(Supplied information Opens)

(* ===== verification/Bio.v ===== *)
(** * Bio: the buffer cache of xv6

    bio.c, with the sleep locks of sleeplock.c that protect buffers and the
    memory disk of memide.c below it.  The code runs in one process: the spin
    locks of the cache are always free, and a sleep lock that is taken is never
    released by anyone else.  The circular list through [prev] and [next] is
    the sequence [lru] of buffer indices, from [head.next] to [head.prev].
    [writes] records the block writes the disk has received. *)
From stdpp Require Import base list gmap strings.
From Stdlib Require Import ZArith Lia.
From S2P Require Import Prelude.

Module Bio.

Definition BSIZE : Z := 512.
Definition NBUF : Z := 30.
Definition B_VALID : Z := 2.
Definition B_DIRTY : Z := 4.

Record sleeplock := mk_lock { locked : bool; pid : Z }.

Record buf := mk_buf {
  flags : Z;
  dev : Z;
  blockno : Z;
  lock : sleeplock;
  refcnt : Z;
  data : list Z
}.

Record state := mk_state {
  bufs : list buf;
  lru : list nat;
  memdisk : gmap Z (list Z);     (* blocks written so far; the others are zero *)
  disksize : Z;
  writes : list (Z * list Z);
  cur_pid : Z
}.

Definition zero_block : list Z := replicate (Z.to_nat BSIZE) 0.
Definition disk_block (st : state) (b : Z) : list Z := default zero_block (memdisk st !! b).
(** ** Witnesses *)

(** A disk with a superblock: the log starts at block 2 and has 30 blocks. *)
Definition demo_disk : gmap Z (list Z) := {[1 := put32 (put32 zero_block off_logstart 2) off_nlog 30]}.
Definition demo_log : log := mk_log 2 30 0 false 1 0 (replicate (Z.to_nat LOGSIZE) 0).
Definition demo_kernel : kernel :=
  mk_kernel (mk_state (replicate (Z.to_nat NBUF) zero_buf) (reverse (seq 0 (Z.to_nat NBUF))) demo_disk 1000 [] 1) demo_log.
Definition demo_ups : list (Z * list Z) := [(50, replicate (Z.to_nat BSIZE) 7); (60, replicate (Z.to_nat BSIZE) 8)].

Lemma demo_idle : idle 1000 demo_kernel demo_disk [] demo_log.
Proof.
  split; [|unfold log_ok; split; [done|]; split; [done|]; split; [done|apply length_replicate]|done|done|done].
  split; [apply rep_empty|done|done|done|done].
Qed.

Lemma transaction_crash_atomic_witness :
  exists k' W, transaction demo_ups demo_kernel = Ok (tt, k') /\ writes (bio k') = [] ++ W /\ memdisk (bio k') = apply_writes demo_disk W /\
    forall j, (exists kr, recover 1000 1 (apply_writes demo_disk (take j W)) = Ok (tt, kr)) /\
      forall d', recovers 1000 1 (apply_writes demo_disk (take j W)) d' -> forall m, outside 2 m ->
        dk d' m = if (j <=? length (logged [] demo_ups))%nat then dk demo_disk m else csets (dk demo_disk) demo_ups m.
Proof.
  apply (transaction_crash_atomic 1000 1 demo_kernel demo_disk [] demo_log demo_ups).
  - lia.
  - apply demo_idle.
  - vm_compute. reflexivity.
  - simpl. lia.
  - vm_compute. reflexivity.
  - split; [vm_compute; reflexivity|done].
  - repeat constructor; vm_compute; intuition discriminate.
  - vm_compute. reflexivity.
  - vm_compute. reflexivity.
Defined.

(** Call [c] of those in progress reads block [b], logs it and lets it go. *)
Definition demo_op (x : kernel * list (list Z)) (c : nat) (b : Z) : option (kernel * list (list Z)) :=
  match snd x !! c, bread_ 1 b (fst x) with
  | Some u, Ok (i, k1) =>
      match bufs (bio k1) !! i, log_write i k1 with
      | Some bf, Ok (_, k2) =>
          match brelse_ i k2 with
          | Ok (_, k3) =>
              if bool_decide (blockno bf ∈ u \/ Z.of_nat (length u) < MAXOPBLOCKS) then
                Some (k3, take c (snd x) ++ logs (blockno bf) u :: drop (S c) (snd x)) else None
          | Err _ => None
          end
      | _, _ => None
      end
  | _, _ => None
  end.

Lemma demo_op_run x c b y : demo_op x c b = Some y -> rtc lstep x y.
Proof.
  destruct x as [k us]. unfold demo_op. cbn [fst snd]. destruct (us !! c) as [u|] eqn:Eu; [|done].
  destruct (bread_ 1 b k) as [[i k1]|] eqn:E1; [|done]. destruct (bufs (bio k1) !! i) as [bf|] eqn:Eb; [|done].
  destruct (log_write i k1) as [[[] k2]|] eqn:E2; [|done]. destruct (brelse_ i k2) as [[[] k3]|] eqn:E3; [|done].
  case_bool_decide as Hu; [|done]. intros [= <-]. rewrite <- (take_drop_middle us c u Eu) at 1.
  eapply rtc_l; [by eapply ls_bio, E1|]. eapply rtc_l; [by eapply ls_write|]. apply rtc_once. by eapply ls_bio, E3.
Qed.

Fixpoint demo_ops (x : kernel * list (list Z)) (l : list (nat * Z)) : option (kernel * list (list Z)) :=
  match l with
  | [] => Some x
  | (c, b) :: l => match demo_op x c b with Some y => demo_ops y l | None => None end
  end.

Lemma demo_ops_run l : forall x y, demo_ops x l = Some y -> rtc lstep x y.
Proof.
  induction l as [|[c b] l IH]; intros x y; cbn [demo_ops]; [by intros [= ->]|].
  destruct (demo_op x c b) eqn:E; [|done]. intros H. etrans; [by eapply demo_op_run|by apply IH].
Qed.

(** Three calls that take turns; they log 29 different blocks and one of them
    again. *)
Definition demo_turns : list (nat * Z) :=
  let turn i := ((i mod 3)%nat, 50 + Z.of_nat i) in map turn (seq 0 9) ++ [(0%nat, 53)] ++ map turn (seq 9 20).
Definition demo_sized (n : Z) : kernel := mk_kernel (bio demo_kernel) (mk_log 2 n 0 false 1 0 (replicate (Z.to_nat LOGSIZE) 0)).
Definition demo_three (n : Z) : kernel := mk_kernel (bio demo_kernel) (set_outstanding 3 (klog (demo_sized n))).
Definition demo_full (n : Z) : kernel * list (list Z) := default (demo_kernel, []) (demo_ops (demo_three n, [[]; []; []]) demo_turns).

Lemma demo_three_run n : rtc lstep (demo_sized n, []) (demo_three n, [[]; []; []]).
Proof.
  eapply rtc_l; [by apply (ls_begin _ (mk_kernel (bio demo_kernel) (set_outstanding 1 (klog (demo_sized n)))) [])|].
  eapply rtc_l; [by apply (ls_begin _ (mk_kernel (bio demo_kernel) (set_outstanding 2 (klog (demo_sized n)))) [[]])|].
  apply rtc_once. by apply (ls_begin _ (demo_three n) [[]; []]).
Qed.
Lemma gets_loop_ok k : forall (m : mem) inp buf i max fuel,
  bytes inp -> mapped m (buf + i) (S k) -> max = i + 1 + Z.of_nat k -> (k <= fuel)%nat ->
  Ulib.gets_loop fuel buf i max (m, inp) =
    Ok (i + Z.of_nat (length (line k inp)), (wr (buf + i) (line k inp) m, drop (length (line k inp)) inp)).
Proof.
  induction k as [|k IH]; intros m inp buf i max fuel Hb Hm -> Hf.
  - destruct fuel as [|fuel]; simpl; [by rewrite Z.add_0_r|]. case_Z; [lia|]. by rewrite Z.add_0_r.
  - destruct fuel as [|fuel]; [lia|]. cbn [Ulib.gets_loop]. case_Z; [|lia].
    destruct inp as [|c inp]; [simpl; by rewrite Z.add_0_r|].
    apply mapped_S in Hm as [H0 Hm]. inversion Hb as [|?? Bc Bi]; subst.
    rewrite (bind_ok Ulib.read1 _ (m, c :: inp) (Some c) (m, inp) eq_refl). cbv beta iota.
    rewrite (bind_ok _ _ _ _ _ (on_mem_ok _ m inp _ _ (store_ok _ _ c H0))). cbv beta. rewrite (u8_byte c Bc). cbn [line].
    case_match; [by simpl|]. rewrite (IH _ inp buf (i + 1)); [|done| |lia|lia].
    + cbn [length wr drop]. replace (buf + (i + 1)) with (buf + i + 1) by lia. do 2 f_equal. lia.
    + apply mapped_insert. by replace (buf + (i + 1)) with (buf + i + 1) by lia.
Qed.

(** gets stores the next line of the input, cut at [max - 1] bytes, and a
    terminating zero; the rest of the input stays for the next call. *)
Theorem gets_reads_line (m : mem) (inp : list Z) buf max :
  1 <= max -> bytes inp -> mapped m buf (Z.to_nat max) ->
  let l := line (Z.to_nat (max - 1)) inp in
  exists rest, inp = l ++ rest /\ Ulib.gets buf max (m, inp) = Ok (buf, (wr buf (l ++ [0]) m, rest)) /\
    (S (length l) <= Z.to_nat max)%nat.
Proof.
  intros Hm Hb Hmap l. destruct (line_prefix (Z.to_nat (max - 1)) inp) as [rest E]. fold l in E.
  pose proof (line_length (Z.to_nat (max - 1)) inp) as Hl. fold l in Hl.
  exists rest. split; [done|]. split; [|lia].
  pose proof (gets_loop_ok (Z.to_nat (max - 1)) m inp buf 0 max (Z.to_nat max) Hb) as G.
  rewrite Z.add_0_r in G. specialize (G ltac:(by replace (S (Z.to_nat (max - 1))) with (Z.to_nat max) by lia) ltac:(lia) ltac:(lia)).
  fold l in G. unfold Ulib.gets. rewrite (bind_ok _ _ _ _ _ G). cbv beta.
  assert (H0 : is_Some (wr buf l m !! (buf + (0 + Z.of_nat (length l))))) by (apply (wr_mapped buf l m buf _ Hmap); lia).
  rewrite (bind_ok _ _ _ _ _ (on_mem_ok _ _ _ _ _ (store_ok _ _ 0 H0))). unfold ret.
  rewrite wr_snoc, Z.add_0_l. do 3 f_equal. rewrite E at 1. rewrite drop_app_length. done.
Qed.

Lemma gets_reads_line_witness :
  exists rest, [104; 105; 10; 120] = [104; 105; 10] ++ rest /\
    Ulib.gets 0 6 (demo_mem, [104; 105; 10; 120]) = Ok (0, (wr 0 [104; 105; 10; 0] demo_mem, rest)) /\ (4 <= 6)%nat.
Proof.
  apply (gets_reads_line demo_mem [104; 105; 10; 120] 0 6); [lia|repeat constructor|].
  intros k Hk. assert (k = 0 \/ k = 1 \/ k = 2 \/ k = 3 \/ k = 4 \/ k = 5) as [->|[->|[->|[->|[->| ->]]]]] by (simpl in Hk; lia); eexists; reflexivity.
Defined.
End XString.
Lemma store_all_ok l : forall (m : mem) a,
  bytes l -> mapped m a (length l) -> store_all a l m = Ok (tt, wr a l m).
Proof.
  induction l as [|x l IH]; intros m a Hb H; [done|]. simpl. inversion Hb as [|?? Bx Bl]; subst.
  apply mapped_S in H as [H0 H]. rewrite (bind_ok _ _ _ _ _ (store_ok _ _ _ H0)). rewrite (u8_byte x Bx).
  apply IH; [done|by apply mapped_insert].
Qed.

Lemma load_all_ok l : forall (m : mem) a, holds m a l -> load_all a (length l) m = Ok (l, m).
Proof.
  induction l as [|x l IH]; intros m a H; [done|]. simpl. apply holds_cons in H as [Hx H].
  rewrite (bind_ok _ _ _ _ _ (load_ok _ _ _ Hx)). by rewrite (bind_ok _ _ _ _ _ (IH _ _ H)).
Qed.

Lemma string_at_ok l : forall (m : mem) p fuel,
  cstring m p l -> (length l < fuel)%nat -> string_at fuel p m = Ok (l, m).
Proof.
  induction l as [|c l IH]; intros m p [|fuel] Hs Hf; simpl length in *; try lia; simpl.
  - apply cstring_nil in Hs. by rewrite (bind_ok _ _ _ _ _ (load_ok _ _ _ Hs)).
  - apply cstring_cons in Hs as (Hc & Cc & Hs). rewrite (bind_ok _ _ _ _ _ (load_ok _ _ _ Hc)), (is_char_nz c Cc).
    by rewrite (bind_ok _ _ _ _ _ (IH m (p + 1) fuel Hs ltac:(lia))).
Qed.

Lemma match_at_ok pattern l (m : mem) p : cstring m p l -> match_at pattern p m = Ok (match_ pattern l, m).
Proof.
  intros H. unfold match_at. rewrite mem_fuel_bind.
  by rewrite (bind_ok _ _ _ _ _ (string_at_ok l m p _ H (cstring_fuel m p l H))).
Qed.

(** The descriptor and bytes of the lines that are printed. *)
Definition printed (pattern : list Z) (ls : list (list Z)) : list (Z * list Z) :=
  map (fun l => (1, l ++ [10])) (filter (fun l => match_ pattern l = true) ls).

Definition same_dom (m m' : mem) : Prop := forall k, is_Some (m !! k) -> is_Some (m' !! k).

Lemma same_dom_insert (m : mem) k x : same_dom m (<[k := x]> m).
Proof. intros j Hj. apply lookup_insert_is_Some'. by right. Qed.

Notation chars l := (Forall (fun c => is_char c = true) l).
Implicit Types (st : state).

(** The line [x] that ends at [q] is terminated there, matched and printed. *)
Lemma scan_line pattern x y st p fuel :
  holds (memory st) p ((x ++ 10 :: y) ++ [0]) -> chars x -> ~ In 10 x -> chars y ->
  exists st', scan (S fuel) pattern p st = scan fuel pattern (p + Z.of_nat (length x) + 1) st' /\
    holds (memory st') (p + Z.of_nat (length x) + 1) (y ++ [0]) /\ fds st' = fds st /\
    out st' = out st ++ printed pattern [x] /\ same_dom (memory st) (memory st').
Proof.
  intros H Cx Hx Cy. set (q := p + Z.of_nat (length x)).
  assert (Hs : cstring (memory st) p (x ++ 10 :: y)) by (split; [done|]; apply Forall_app; split; [done|by constructor]).
  rewrite <- app_assoc in H. apply holds_app in H as [Hp Hq]. fold q in Hq. cbn [app] in Hq. apply holds_cons in Hq as [Hq Hy].
  set (m1 := <[q := 0]> (memory st)).
  assert (H1 : cstring m1 p x).
  { split; [|done]. apply holds_app. fold q. split; [apply holds_insert_ne; [lia|done]|].
    apply holds_cons. split; [apply lookup_insert_eq|by intros i w Hw]. }
  assert (Hy1 : holds m1 (q + 1) (y ++ [0])) by (apply holds_insert_ne; [lia|done]).
  cbn [scan]. rewrite (bind_ok _ _ _ _ _ (on_memory_ok _ _ _ _ (strchr_ok 10 _ _ _ ltac:(lia) Hs))), index_app by done.
  cbn [fmap option_fmap option_map]. fold q.
  rewrite (bind_ok _ _ _ _ _ (on_memory_ok _ (mk_state (memory st) (fds st) (out st)) _ _ (store_ok (memory st) q 0 ltac:(by eexists)))). cbv beta. change (u8 0) with 0. fold m1.
  rewrite (bind_ok _ _ _ _ _ (on_memory_ok _ (mk_state m1 (fds st) (out st)) _ _ (match_at_ok pattern x m1 p H1))). cbv beta.
  unfold printed. rewrite filter_cons. destruct (match_ pattern x).
  - rewrite decide_True by done. rewrite bind_assoc.
    rewrite (bind_ok _ _ _ _ _ (on_memory_ok _ (mk_state m1 (fds st) (out st)) _ _ (store_ok m1 q 10 ltac:(eexists; apply lookup_insert_eq)))). cbv beta.
    change (u8 10) with 10. set (m2 := <[q := 10]> m1). cbn [fds out].
    assert (H2 : holds m2 p (x ++ [10])).
    { apply holds_app. fold q. split; [do 2 (apply holds_insert_ne; [lia|]); done|].
      apply holds_cons. split; [apply lookup_insert_eq|by intros i w Hw]. }
    assert (L : length (x ++ [10]) = Z.to_nat (q + 1 - p)) by (rewrite length_app; simpl; unfold q; lia).
    unfold write. rewrite bind_assoc. rewrite <- L.
    rewrite (bind_ok _ _ _ _ _ (on_memory_ok _ (mk_state m2 (fds st) (out st)) _ _ (load_all_ok _ m2 p H2))).
    eexists. split; [reflexivity|]. cbn [memory fds out]. split; [apply holds_insert_ne; [lia|done]|].
    split; [done|]. split; [done|]. intros k Hk. do 2 apply same_dom_insert. done.
  - rewrite decide_False by done. eexists. split; [reflexivity|]. cbn [memory fds out map]. rewrite app_nil_r.
    split; [done|]. split; [done|]. split; [done|apply same_dom_insert].
Qed.

Lemma printed_app pattern l1 l2 : printed pattern (l1 ++ l2) = printed pattern l1 ++ printed pattern l2.
Proof. unfold printed. by rewrite filter_app, map_app. Qed.

Lemma scan_ok pattern n : forall text st p fuel,
  (length text <= n)%nat -> holds (memory st) p (text ++ [0]) -> chars text -> (length text < fuel)%nat ->
  exists st', scan fuel pattern p st = Ok (p + Z.of_nat (length text) - Z.of_nat (length (snd (lines text))), st') /\
    holds (memory st') (p + Z.of_nat (length text) - Z.of_nat (length (snd (lines text)))) (snd (lines text) ++ [0]) /\
    fds st' = fds st /\ out st' = out st ++ printed pattern (fst (lines text)) /\ same_dom (memory st) (memory st').
Proof.
  induction n as [|n IH]; intros text st p [|fuel] Hn H C Hf; try lia;
    (destruct (first_newline text) as [Hnl|(x & y & -> & Hx)]; [|try (rewrite length_app in Hn; simpl in Hn; lia)]).
  1,2: exists st; cbn [scan]; rewrite (bind_ok _ _ _ _ _ (on_memory_ok _ _ _ _ (strchr_ok 10 _ _ text ltac:(lia) (conj H C)))), (index_None 10 text Hnl);
      rewrite (lines_none text Hnl); cbn [fst snd]; replace (p + Z.of_nat (length text) - Z.of_nat (length text)) with p by lia;
      rewrite app_nil_r; (split; [by destruct st|]); (split; [exact H|]); (split; [done|]); (split; [done|by intros k]).
  apply Forall_app in C as [Cx Cy]. inversion Cy as [|?? _ Cy']; subst.
  rewrite length_app in *. cbn [length] in *.
  destruct (scan_line pattern x y st p fuel H Cx Hx Cy') as (st1 & E & Hy & Hfd & Ho & Hd). rewrite E.
  destruct (IH y st1 (p + Z.of_nat (length x) + 1) fuel ltac:(lia) Hy Cy' ltac:(lia)) as (st2 & E2 & Hy2 & Hfd2 & Ho2 & Hd2).
  exists st2. rewrite lines_cons by done. cbn [fst snd].
  replace (p + Z.of_nat (length x + S (length y))) with (p + Z.of_nat (length x) + 1 + Z.of_nat (length y)) by lia.
  split; [done|]. split; [done|]. split; [congruence|].
  split; [by rewrite Ho2, Ho, <- app_assoc, <- printed_app|]. intros k Hk. by apply Hd2, Hd.
Qed.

(Supplied information Closes)

What the exercise asks →
Wherever the string "Hmap" appears in the entries above, return the line it appears on.

Your response →
  intros Hm Hb Hmap l. destruct (line_prefix (Z.to_nat (max - 1)) inp) as [rest E]. fold l in E.
  assert (H0 : is_Some (wr buf l m !! (buf + (0 + Z.of_nat (length l))))) by (apply (wr_mapped buf l m buf _ Hmap); lia).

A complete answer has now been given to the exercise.